Supplied data: Begin
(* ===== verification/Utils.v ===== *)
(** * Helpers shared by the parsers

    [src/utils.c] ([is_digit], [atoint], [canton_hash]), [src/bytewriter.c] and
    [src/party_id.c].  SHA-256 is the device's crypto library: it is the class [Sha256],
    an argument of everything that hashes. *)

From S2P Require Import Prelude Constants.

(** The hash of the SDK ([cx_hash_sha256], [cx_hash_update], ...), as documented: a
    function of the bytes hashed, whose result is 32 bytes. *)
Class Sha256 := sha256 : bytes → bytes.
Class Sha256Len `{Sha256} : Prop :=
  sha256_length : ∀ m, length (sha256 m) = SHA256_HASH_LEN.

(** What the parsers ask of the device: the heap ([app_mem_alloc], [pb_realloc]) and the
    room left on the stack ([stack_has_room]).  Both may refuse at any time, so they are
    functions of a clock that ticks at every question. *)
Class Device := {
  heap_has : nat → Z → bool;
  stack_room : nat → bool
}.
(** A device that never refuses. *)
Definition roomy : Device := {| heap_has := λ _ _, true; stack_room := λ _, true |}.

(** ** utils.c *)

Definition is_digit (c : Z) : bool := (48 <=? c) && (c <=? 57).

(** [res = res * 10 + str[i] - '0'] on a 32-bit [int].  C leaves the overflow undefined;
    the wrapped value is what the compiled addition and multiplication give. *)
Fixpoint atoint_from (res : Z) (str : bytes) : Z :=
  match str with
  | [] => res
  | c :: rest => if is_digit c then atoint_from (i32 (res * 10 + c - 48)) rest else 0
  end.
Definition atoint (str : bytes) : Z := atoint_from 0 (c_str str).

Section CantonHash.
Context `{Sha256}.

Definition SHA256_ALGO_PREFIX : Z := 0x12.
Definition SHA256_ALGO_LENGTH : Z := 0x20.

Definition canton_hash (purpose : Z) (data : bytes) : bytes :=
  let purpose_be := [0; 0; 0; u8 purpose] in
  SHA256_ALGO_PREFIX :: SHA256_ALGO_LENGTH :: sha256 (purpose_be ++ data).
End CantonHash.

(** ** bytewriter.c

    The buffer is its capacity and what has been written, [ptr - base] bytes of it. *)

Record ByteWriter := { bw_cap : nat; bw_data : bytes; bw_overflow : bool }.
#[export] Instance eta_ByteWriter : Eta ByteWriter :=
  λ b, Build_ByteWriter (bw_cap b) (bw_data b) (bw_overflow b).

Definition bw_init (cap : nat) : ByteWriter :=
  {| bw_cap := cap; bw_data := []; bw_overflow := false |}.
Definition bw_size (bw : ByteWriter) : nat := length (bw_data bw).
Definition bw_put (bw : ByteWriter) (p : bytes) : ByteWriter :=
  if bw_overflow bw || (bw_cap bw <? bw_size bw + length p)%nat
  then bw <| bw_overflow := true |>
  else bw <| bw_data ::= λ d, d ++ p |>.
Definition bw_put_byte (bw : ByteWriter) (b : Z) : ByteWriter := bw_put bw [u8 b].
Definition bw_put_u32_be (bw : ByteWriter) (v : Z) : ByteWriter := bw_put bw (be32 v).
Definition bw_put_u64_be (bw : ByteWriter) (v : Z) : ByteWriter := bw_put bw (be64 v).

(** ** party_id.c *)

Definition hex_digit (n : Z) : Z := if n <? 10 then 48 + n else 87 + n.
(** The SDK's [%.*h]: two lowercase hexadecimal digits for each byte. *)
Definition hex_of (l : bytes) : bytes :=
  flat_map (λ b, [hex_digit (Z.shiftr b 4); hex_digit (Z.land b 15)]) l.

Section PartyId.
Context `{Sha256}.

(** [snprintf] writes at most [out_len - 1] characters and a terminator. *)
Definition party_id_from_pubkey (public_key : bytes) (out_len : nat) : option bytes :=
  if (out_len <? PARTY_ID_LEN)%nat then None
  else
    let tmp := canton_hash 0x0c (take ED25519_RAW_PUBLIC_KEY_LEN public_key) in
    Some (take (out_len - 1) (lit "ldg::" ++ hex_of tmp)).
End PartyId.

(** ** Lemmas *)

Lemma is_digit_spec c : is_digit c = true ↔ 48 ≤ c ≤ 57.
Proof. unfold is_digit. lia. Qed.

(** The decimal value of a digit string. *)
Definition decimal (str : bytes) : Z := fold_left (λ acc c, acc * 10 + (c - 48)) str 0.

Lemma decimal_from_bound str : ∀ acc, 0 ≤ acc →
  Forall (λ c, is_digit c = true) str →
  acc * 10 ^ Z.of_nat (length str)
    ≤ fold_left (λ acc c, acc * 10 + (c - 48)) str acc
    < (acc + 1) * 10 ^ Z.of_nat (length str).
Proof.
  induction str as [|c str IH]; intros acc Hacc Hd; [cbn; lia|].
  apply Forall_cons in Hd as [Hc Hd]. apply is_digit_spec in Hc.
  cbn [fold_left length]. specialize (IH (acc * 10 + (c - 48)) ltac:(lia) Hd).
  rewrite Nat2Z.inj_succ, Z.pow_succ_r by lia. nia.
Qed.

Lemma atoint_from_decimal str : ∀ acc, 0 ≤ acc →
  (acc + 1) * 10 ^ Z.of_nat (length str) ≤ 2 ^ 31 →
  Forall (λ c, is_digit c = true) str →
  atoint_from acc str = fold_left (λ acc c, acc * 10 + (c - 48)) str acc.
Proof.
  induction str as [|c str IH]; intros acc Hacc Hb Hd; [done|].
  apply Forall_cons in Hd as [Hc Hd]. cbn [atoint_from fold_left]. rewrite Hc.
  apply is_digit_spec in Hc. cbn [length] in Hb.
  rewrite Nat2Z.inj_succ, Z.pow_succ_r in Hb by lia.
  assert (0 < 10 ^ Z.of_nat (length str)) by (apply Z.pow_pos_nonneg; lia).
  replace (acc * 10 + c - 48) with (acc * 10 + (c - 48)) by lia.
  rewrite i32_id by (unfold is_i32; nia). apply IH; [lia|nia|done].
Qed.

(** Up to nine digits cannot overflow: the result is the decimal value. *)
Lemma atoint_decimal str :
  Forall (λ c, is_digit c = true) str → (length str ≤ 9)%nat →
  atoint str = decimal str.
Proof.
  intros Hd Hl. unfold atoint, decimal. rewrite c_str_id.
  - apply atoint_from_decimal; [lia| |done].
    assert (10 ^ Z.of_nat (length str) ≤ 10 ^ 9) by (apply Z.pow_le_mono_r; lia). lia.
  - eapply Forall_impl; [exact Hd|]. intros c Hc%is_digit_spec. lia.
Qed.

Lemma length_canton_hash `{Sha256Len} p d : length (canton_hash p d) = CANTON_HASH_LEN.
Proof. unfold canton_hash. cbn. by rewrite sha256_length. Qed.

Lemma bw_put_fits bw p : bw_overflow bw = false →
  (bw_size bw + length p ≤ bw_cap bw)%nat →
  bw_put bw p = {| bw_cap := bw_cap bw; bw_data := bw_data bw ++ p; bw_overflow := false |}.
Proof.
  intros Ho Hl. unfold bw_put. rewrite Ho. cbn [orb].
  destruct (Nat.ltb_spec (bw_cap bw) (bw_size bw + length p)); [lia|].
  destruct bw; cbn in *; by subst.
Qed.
Supplied data: End
- _Work to complete_
Every line of the data that includes the word "result" should be copied.

- _Completed exercise_
    function of the bytes hashed, whose result is 32 bytes. *)
(** Up to nine digits cannot overflow: the result is the decimal value. *)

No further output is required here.